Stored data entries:
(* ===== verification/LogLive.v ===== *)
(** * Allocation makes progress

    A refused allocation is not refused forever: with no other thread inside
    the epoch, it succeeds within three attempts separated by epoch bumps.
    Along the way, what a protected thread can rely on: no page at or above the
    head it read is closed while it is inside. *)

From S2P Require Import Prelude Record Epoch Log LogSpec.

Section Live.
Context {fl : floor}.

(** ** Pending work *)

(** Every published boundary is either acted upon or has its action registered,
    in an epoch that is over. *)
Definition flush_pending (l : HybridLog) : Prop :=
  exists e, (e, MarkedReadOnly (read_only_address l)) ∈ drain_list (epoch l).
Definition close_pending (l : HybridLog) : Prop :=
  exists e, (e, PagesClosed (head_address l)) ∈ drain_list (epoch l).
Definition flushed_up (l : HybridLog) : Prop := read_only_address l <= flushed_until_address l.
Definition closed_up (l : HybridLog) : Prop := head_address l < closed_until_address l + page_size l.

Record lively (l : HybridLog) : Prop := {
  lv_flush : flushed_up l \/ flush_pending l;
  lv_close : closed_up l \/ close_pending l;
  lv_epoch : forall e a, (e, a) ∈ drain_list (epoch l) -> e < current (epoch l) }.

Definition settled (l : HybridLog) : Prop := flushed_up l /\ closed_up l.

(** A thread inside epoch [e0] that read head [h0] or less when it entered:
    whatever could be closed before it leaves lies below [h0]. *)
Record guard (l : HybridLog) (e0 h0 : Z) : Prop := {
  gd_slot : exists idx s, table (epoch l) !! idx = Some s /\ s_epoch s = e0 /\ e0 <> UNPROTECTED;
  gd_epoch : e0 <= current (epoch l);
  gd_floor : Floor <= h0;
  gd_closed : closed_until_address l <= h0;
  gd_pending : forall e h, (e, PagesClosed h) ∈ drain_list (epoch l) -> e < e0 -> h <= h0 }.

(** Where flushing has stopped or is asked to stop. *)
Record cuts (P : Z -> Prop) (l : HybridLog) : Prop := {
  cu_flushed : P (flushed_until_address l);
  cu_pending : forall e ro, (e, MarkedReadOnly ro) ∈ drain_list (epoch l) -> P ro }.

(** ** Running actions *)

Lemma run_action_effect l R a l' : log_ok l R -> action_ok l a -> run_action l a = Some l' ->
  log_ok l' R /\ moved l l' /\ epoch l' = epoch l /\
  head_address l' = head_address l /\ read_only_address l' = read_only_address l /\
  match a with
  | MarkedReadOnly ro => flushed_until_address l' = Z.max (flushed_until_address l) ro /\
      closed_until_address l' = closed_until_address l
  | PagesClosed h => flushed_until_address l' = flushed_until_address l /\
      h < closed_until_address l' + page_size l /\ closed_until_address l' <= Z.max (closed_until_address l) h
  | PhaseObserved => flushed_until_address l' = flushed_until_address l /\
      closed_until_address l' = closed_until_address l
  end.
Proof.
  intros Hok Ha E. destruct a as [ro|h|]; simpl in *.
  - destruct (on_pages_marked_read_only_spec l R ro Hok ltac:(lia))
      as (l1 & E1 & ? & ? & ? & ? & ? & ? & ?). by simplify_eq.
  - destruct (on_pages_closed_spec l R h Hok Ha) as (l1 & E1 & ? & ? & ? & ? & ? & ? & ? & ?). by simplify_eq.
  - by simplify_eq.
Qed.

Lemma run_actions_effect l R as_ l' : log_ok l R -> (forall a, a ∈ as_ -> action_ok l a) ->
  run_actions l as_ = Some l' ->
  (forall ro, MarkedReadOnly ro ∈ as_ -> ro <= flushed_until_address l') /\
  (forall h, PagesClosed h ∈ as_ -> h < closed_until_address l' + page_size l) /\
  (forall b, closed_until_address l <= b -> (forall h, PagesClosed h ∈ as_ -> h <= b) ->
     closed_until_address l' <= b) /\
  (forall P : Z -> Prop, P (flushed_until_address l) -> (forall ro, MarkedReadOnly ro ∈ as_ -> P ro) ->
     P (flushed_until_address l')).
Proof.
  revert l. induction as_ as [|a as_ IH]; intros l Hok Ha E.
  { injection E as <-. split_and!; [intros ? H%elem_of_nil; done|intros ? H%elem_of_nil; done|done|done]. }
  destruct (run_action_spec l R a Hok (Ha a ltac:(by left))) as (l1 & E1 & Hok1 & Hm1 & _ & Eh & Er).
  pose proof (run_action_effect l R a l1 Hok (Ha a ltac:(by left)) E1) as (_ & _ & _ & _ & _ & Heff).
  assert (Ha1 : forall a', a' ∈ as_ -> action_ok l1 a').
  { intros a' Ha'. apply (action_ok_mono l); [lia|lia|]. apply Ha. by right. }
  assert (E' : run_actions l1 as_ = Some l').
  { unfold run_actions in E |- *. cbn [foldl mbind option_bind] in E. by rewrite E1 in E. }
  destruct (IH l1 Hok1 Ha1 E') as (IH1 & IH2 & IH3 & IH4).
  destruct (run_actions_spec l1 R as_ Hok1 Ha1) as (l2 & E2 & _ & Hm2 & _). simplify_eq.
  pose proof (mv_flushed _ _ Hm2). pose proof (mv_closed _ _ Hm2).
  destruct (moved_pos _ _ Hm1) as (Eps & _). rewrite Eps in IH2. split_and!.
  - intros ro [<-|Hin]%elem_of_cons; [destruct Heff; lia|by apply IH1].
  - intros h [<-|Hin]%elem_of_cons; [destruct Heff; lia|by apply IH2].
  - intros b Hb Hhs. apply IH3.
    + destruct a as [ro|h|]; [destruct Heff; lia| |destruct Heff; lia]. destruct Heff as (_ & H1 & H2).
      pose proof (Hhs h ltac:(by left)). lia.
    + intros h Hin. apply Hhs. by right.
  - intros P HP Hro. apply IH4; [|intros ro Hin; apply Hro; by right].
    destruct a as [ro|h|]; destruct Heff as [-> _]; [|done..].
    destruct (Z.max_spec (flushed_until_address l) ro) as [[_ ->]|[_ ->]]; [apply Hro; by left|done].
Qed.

---

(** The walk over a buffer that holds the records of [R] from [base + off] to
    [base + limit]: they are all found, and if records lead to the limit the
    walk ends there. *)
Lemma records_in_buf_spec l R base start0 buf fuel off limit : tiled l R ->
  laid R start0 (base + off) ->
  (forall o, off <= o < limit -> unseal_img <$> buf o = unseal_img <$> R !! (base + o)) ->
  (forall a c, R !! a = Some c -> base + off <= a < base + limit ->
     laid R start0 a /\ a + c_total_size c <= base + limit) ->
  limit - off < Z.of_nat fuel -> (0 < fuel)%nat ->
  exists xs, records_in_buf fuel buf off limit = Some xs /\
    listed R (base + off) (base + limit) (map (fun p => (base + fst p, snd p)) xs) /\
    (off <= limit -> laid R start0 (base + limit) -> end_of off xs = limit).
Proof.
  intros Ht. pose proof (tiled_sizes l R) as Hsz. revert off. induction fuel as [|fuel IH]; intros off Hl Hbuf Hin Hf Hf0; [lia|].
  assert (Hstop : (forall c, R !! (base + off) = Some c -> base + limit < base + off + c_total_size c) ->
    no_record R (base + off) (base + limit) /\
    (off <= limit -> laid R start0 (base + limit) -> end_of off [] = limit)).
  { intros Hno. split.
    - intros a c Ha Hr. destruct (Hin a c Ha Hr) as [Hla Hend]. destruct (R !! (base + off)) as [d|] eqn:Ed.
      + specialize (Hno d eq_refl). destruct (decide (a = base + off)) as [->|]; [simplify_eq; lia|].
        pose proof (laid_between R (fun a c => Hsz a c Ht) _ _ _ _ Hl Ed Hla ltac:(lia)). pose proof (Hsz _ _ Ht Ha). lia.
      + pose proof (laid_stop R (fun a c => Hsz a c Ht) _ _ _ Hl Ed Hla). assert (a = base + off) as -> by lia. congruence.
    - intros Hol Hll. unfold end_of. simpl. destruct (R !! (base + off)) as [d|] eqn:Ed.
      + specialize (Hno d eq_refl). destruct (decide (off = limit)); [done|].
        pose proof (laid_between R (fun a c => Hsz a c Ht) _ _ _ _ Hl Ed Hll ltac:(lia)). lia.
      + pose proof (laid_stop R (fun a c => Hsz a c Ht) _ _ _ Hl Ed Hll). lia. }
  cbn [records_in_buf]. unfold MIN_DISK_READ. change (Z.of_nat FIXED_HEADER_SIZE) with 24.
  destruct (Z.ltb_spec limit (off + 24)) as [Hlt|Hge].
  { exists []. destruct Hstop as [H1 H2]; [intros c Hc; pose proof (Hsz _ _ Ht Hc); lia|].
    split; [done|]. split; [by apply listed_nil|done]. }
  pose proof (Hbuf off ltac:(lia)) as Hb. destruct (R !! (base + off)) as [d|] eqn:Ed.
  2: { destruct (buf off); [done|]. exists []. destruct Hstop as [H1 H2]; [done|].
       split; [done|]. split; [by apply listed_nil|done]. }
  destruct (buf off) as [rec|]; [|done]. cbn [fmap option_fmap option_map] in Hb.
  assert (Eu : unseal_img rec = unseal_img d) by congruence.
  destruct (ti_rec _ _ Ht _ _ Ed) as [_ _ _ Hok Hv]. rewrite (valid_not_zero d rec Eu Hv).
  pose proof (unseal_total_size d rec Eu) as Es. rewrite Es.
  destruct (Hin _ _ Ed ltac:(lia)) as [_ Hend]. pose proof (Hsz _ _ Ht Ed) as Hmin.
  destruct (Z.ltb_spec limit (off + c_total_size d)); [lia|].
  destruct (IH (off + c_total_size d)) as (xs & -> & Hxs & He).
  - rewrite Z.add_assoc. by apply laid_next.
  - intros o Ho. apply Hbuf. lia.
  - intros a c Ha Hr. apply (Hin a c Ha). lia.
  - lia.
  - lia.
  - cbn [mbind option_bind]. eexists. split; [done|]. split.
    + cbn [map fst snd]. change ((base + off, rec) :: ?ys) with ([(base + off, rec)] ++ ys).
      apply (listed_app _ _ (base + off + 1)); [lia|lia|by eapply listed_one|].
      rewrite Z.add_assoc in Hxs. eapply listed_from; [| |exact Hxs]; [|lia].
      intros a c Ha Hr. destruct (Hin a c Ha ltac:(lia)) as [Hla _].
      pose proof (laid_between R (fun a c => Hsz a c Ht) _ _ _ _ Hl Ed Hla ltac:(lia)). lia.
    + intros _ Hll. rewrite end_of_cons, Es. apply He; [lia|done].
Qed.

◆ Exercise instructions: Reproduce, exactly as they stand in the data above, the lines from the one that holds "(* ===== verification/LogLive.v ===== *)" to the one that holds "Definition flushed_up (l", inclusive.

◆ Response to this task:
(* ===== verification/LogLive.v ===== *)
(** * Allocation makes progress

    A refused allocation is not refused forever: with no other thread inside
    the epoch, it succeeds within three attempts separated by epoch bumps.
    Along the way, what a protected thread can rely on: no page at or above the
    head it read is closed while it is inside. *)

From S2P Require Import Prelude Record Epoch Log LogSpec.

Section Live.
Context {fl : floor}.

(** ** Pending work *)

(** Every published boundary is either acted upon or has its action registered,
    in an epoch that is over. *)
Definition flush_pending (l : HybridLog) : Prop :=
  exists e, (e, MarkedReadOnly (read_only_address l)) ∈ drain_list (epoch l).
Definition close_pending (l : HybridLog) : Prop :=
  exists e, (e, PagesClosed (head_address l)) ∈ drain_list (epoch l).
Definition flushed_up (l : HybridLog) : Prop := read_only_address l <= flushed_until_address l.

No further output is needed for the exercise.